Une formation à la porcelaine vient marquer son parcours artistique car elle a senti le besoin de travailler le volume en trois dimensions. Elle a donc développé un projet avec ses points qui prennent ainsi du volume ; chaque objet conçu symbolise une personne. Un moyen pour elle de se focaliser sur une personne à la fois. La base est la même mais notre évolution est différente. Elle ajoute que ce projet va pouvoir se développer grâce à la bourse qu’elle a obtenue du Canton de Vaud. Depuis un an, elle essaie de lier certains médiums car tous l’intéressent mais son principal médium reste, la peinture. Une autre série qu’elle porte encore est celle intitulée « L’instant présent » qui est créée en parallèle à la dernière. Cette série est un lien entre l’espérance de vie des glaciers et de l’être humain. Après avoir lu une étude l’EPFZ, elle va s’intéresser aux glaciers et à leur survie. Elle me dit que si nous continuons ainsi dans nonante-cent ans, il n’y aura plus de glacier – ce qui correspond à l’espérance de vie d’un être humain. Ce n’est rien pour eux mais c’est tout une vie pour nous. Ce projet a vu le jour après que sa mère ait eu des soucis de santé et qu’elle s’est retrouvée à l’hôpital en 2017. Elle a, tout à coup, senti le besoin d’aller vite. Elle a réalisé une série de soixante-cinq dessins en rapport avec le titre « Soixante-cinq pulsations/minute », déclinée en aquarelle couleur indigo avec une photo satellite du glacier d’Aletsch. L’idée, lorsqu’elle a exposé cette série, c’est de faire une exposition interactive.
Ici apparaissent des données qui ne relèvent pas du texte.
(** ** What the counts say *)

Lemma li_tinv s i t : linv s → threads s !! i = Some t → tinv (startMap s) t.
Proof. intros Hi Ht. eapply Forall_lookup_1; [apply Hi|done]. Qed.
Lemma loads_started s i t v : linv s → threads s !! i = Some t → loads (st t) = Some v → startMap s !! v = Some false.
Proof.
  intros Hi Ht Hv. pose proof (sum_list_with_lookup (loading v) _ _ _ Ht) as Hle. pose proof (li_loading _ Hi v) as Hs. unfold tsum in Hs. rewrite Hs in Hle.
  unfold loading, b2n in Hle. rewrite decide_True in Hle by done. case_decide; [done|lia].
Qed.
Lemma started_loader s v : linv s → startMap s !! v = Some false → ∃ i t, threads s !! i = Some t ∧ loads (st t) = Some v.
Proof.
  intros Hi Hv. pose proof (li_loading _ Hi v) as Hs. unfold b2n in Hs. rewrite decide_True in Hs by done.
  destruct (sum_list_with_pos (loading v) (threads s)) as (i & t & Ht & Hl); [unfold tsum in Hs; lia|]. exists i, t. split; [done|].
  unfold loading, b2n in Hl. case_decide; [done|lia].
Qed.
Lemma loader_unique s i j t u v : linv s → threads s !! i = Some t → threads s !! j = Some u → loads (st t) = Some v → loads (st u) = Some v → i = j.
Proof.
  intros Hi Ht Hu Hlt Hlu. apply (sum_list_with_unique (loading v) (threads s) i j t u); try done.
  - pose proof (li_loading _ Hi v) as Hs. unfold tsum, b2n in Hs. case_decide; lia.
  - unfold loading, b2n. rewrite decide_True by done. lia.
  - unfold loading, b2n. rewrite decide_True by done. lia.
Qed.
(** The files of a module are all open while it is not started, and none of
    them is when its goroutine has collected them. *)
Lemma nodes_loader s i t v : linv s → threads s !! i = Some t → loads (st t) = Some v → tsum (open_file v) s = nodes_left (st t).
Proof.
  intros Hi Ht Hl. rewrite <- (li_nodes _ Hi v). unfold tsum. rewrite (sum_list_with_only _ _ i t Ht).
  - unfold nodes_of. by rewrite decide_True.
  - intros j u Hu Hne. unfold nodes_of. rewrite decide_False; [done|]. intros Hlu. apply Hne. by eapply loader_unique.
Qed.
Lemma closed_files s v : linv s → startMap s !! v = Some true → tsum (open_file v) s = 0.
Proof.
  intros Hi Hv. rewrite <- (li_nodes _ Hi v). apply sum_list_with_0. intros j u Hu. unfold nodes_of. rewrite decide_False; [done|].
  intros Hlu. pose proof (loads_started _ _ _ _ Hi Hu Hlu). congruence.
Qed.
Lemma new_files s v : linv s → startMap s !! v = None → tsum (open_file v) s = 0.
Proof.
  intros Hi Hv. apply sum_list_with_0. intros j u Hu. unfold open_file. rewrite decide_False; [done|].
  intros Hh. destruct (ti_home _ _ (li_tinv _ _ _ Hi Hu) v Hh) as [[b Hb] _]. congruence.
Qed.
(** A file that was collected has all its imports. *)
Lemma collected_imports s v w : linv s → is_Some (startMap s !! v) → tsum (open_file v) s = 0 → imports v w → startMap s !! w = Some true.
Proof.
  intros Hi Hv H0 (fs & f & Hfs & Hf & Hw). destruct (li_files _ Hi v fs f Hv Hfs Hf) as (i & t & Ht & Hh & <-).
  pose proof (sum_list_with_lookup (open_file v) _ _ _ Ht) as Hle. unfold tsum in H0. rewrite H0 in Hle. unfold open_file in Hle.
  rewrite decide_True in Hle by done. destruct (ti_todo _ _ (li_tinv _ _ _ Hi Ht)) as (pre & Hpre & Hc).
  destruct (st t); try lia. simpl in Hpre. rewrite app_nil_r in Hpre. apply Hc. by rewrite <- Hpre.
Qed.
Lemma closed_emitted s v : linv s → startMap s !! v = Some true → v ∈ emitted s.
Proof.
  intros Hi Hv. apply occ_elem. rewrite (li_emitted _ Hi v). unfold b2n. rewrite decide_True by done. lia.
Qed.
(* ===== verification/TypeDefsTheorems.v ===== *)
(** * Which type definitions are resolved

    The loop of [CalcGlobals] ends when the definitions have an order in which
    each uses only itself and earlier ones, and then gives the same types
    whatever the order they are written in; otherwise it never ends. *)
From S2P Require Import Prelude Lexer Ast ParserTypes Codegen TypeDefs.
#[local] Open Scope Z_scope.

Section ind.
Context (P : TypeNode → Prop).
Hypothesis Hbasic : ∀ r c k g pkg, P (BasicTypeNode r c k g pkg).
Hypothesis Hfunc : ∀ ps e ret k, Forall (λ x, P x.2) ps → (∀ n, ret = Some n → P n) → P (FuncTypeNode ps e ret k).
Hypothesis Harray : ∀ len e k, P e → P (ArrayTypeNode len e k).
Hypothesis Hstruct : ∀ k fs, Forall (λ x, P x.2) fs → P (StructDefNode k fs).
Hypothesis Hinterf : ∀ k fs ids, P (InterfaceDefNode k fs ids).
(** Induction that reaches the types in lists. *)
Fixpoint TypeNode_nested_ind (n : TypeNode) : P n :=
  let all := fix all (l : list (text * TypeNode)) : Forall (λ x, P x.2) l :=
    match l with [] => Forall_nil_2 _ | x :: l => Forall_cons_2 _ _ _ (TypeNode_nested_ind x.2) (all l) end in
  match n with
  | BasicTypeNode r c k g pkg => Hbasic r c k g pkg
  | FuncTypeNode ps e ret k =>
    Hfunc ps e ret k (all ps) (match ret with Some n => λ m H, eq_ind n P (TypeNode_nested_ind n) m (f_equal (default n) H) | None => λ m H, False_ind _ (eq_ind None (λ o : option TypeNode, match o with None => True | _ => False end) I _ H) end)
  | ArrayTypeNode len e k => Harray len e k (TypeNode_nested_ind e)
  | StructDefNode k fs => Hstruct k fs (all fs)
  | InterfaceDefNode k fs ids => Hinterf k fs ids
  end.
End ind.

Section types.
Context (Pkgname : text) (ScopeMap : gmap text (gset text)).
#[local] Notation calc := (calc Pkgname ScopeMap).
#[local] Notation uses := (uses Pkgname ScopeMap).
#[local] Notation valid := (valid Pkgname ScopeMap).
#[local] Notation modelled := (modelled Pkgname ScopeMap).
#[local] Notation ty := (ty Pkgname ScopeMap).
#[local] Notation basic_ref := (basic_ref Pkgname ScopeMap).
#[local] Notation define_types := (define_types Pkgname ScopeMap).
#[local] Notation round := (round Pkgname ScopeMap).
#[local] Notation defFunc := (defFunc Pkgname ScopeMap).

(** ** Types *)

Definition named (ts : gmap text typedef) : Prop := ∀ f td, ts !! f = Some td → structType td = NamedT f.
(** A type is made exactly when it is valid and the names it uses are defined,
    and does not depend on what they are defined as. *)
Definition good (D : gset text) (v : bool) (us : list text) : Prop := v = true ∧ Forall (λ f, f ∈ D) us.
#[export] Instance good_dec D v us : Decision (good D v us).
Proof. apply _. Defined.
#[local] Opaque good_dec.
Definition makes (D : gset text) (n : TypeNode) : Prop := good D (valid n) (uses n).
Lemma good_app D v1 v2 u1 u2 : good D (v1 && v2) (u1 ++ u2) ↔ good D v1 u1 ∧ good D v2 u2.
Proof. unfold good. rewrite andb_true_iff, Forall_app. naive_solver. Qed.
Lemma good_nil D : good D true [].
Proof. split; [done|constructor]. Qed.
Lemma makes_mono D D' n : D ⊆ D' → makes D n → makes D' n.
Proof. intros Hs [Hv Hu]. split; [done|]. eapply Forall_impl; [exact Hu|]. intros f. apply Hs. Qed.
Lorsqu’un dessin est vendu, elle le remplace avec une feuille indigo au mur afin de montrer cette évolution ; ainsi il reste une trace de ce qui a été, tout comme les glaciers ou les hommes, malgré leur disparition.

Elle souhaite ainsi créer une série par année jusqu’à ces cent ans car, me dit-elle en riant, c’est bien jusque-là qu’elle souhaite vivre. Le nombre d’œuvres dans une série correspondra au nombre de battements par minute que Delphine aura lorsqu’elle débutera une série. Pour le glacier de Zinal, en 2020, la troisième série, elle avait septante-cinq battements par minute et donc cette série possédera septante-cinq dessins. L’intime, me dit-elle, la guide vers des éléments qui lui sont propres mais aussi ce qui l’anime et qui soit en lien avec son histoire de vie. Sa deuxième série, celle de septante-neuf dessins, se trouve actuellement aux Etats-Unis, à Des Moines dans l’Iowa. Elle souhait la laisser vivre là-bas. Un moyen d’enlever les barrières pour pouvoir vivre librement, me dit-elle. Je lui demande alors pourquoi la couleur indigo ? Elle me répond que cela a été instinctif lorsqu’elle a contemplé les photographies du glacier d’Aletsch. Elle a ensuite regardé la signification de cette couleur : « l’instant présent » ; alliage parfait avec ce qu’elle voulait démontrer. Chaque année, elle souhaite utiliser une couleur différente. Afin de ne pas les « abandonner » complétement et de les garder égoïstement, rit-elle, elle souhaite réaliser des coffrets en édition limitée avec des reproductions photographiques de tous ses dessins avec des chroniques alpines qui les accompagnent et écrit par Mathias Jolliet. 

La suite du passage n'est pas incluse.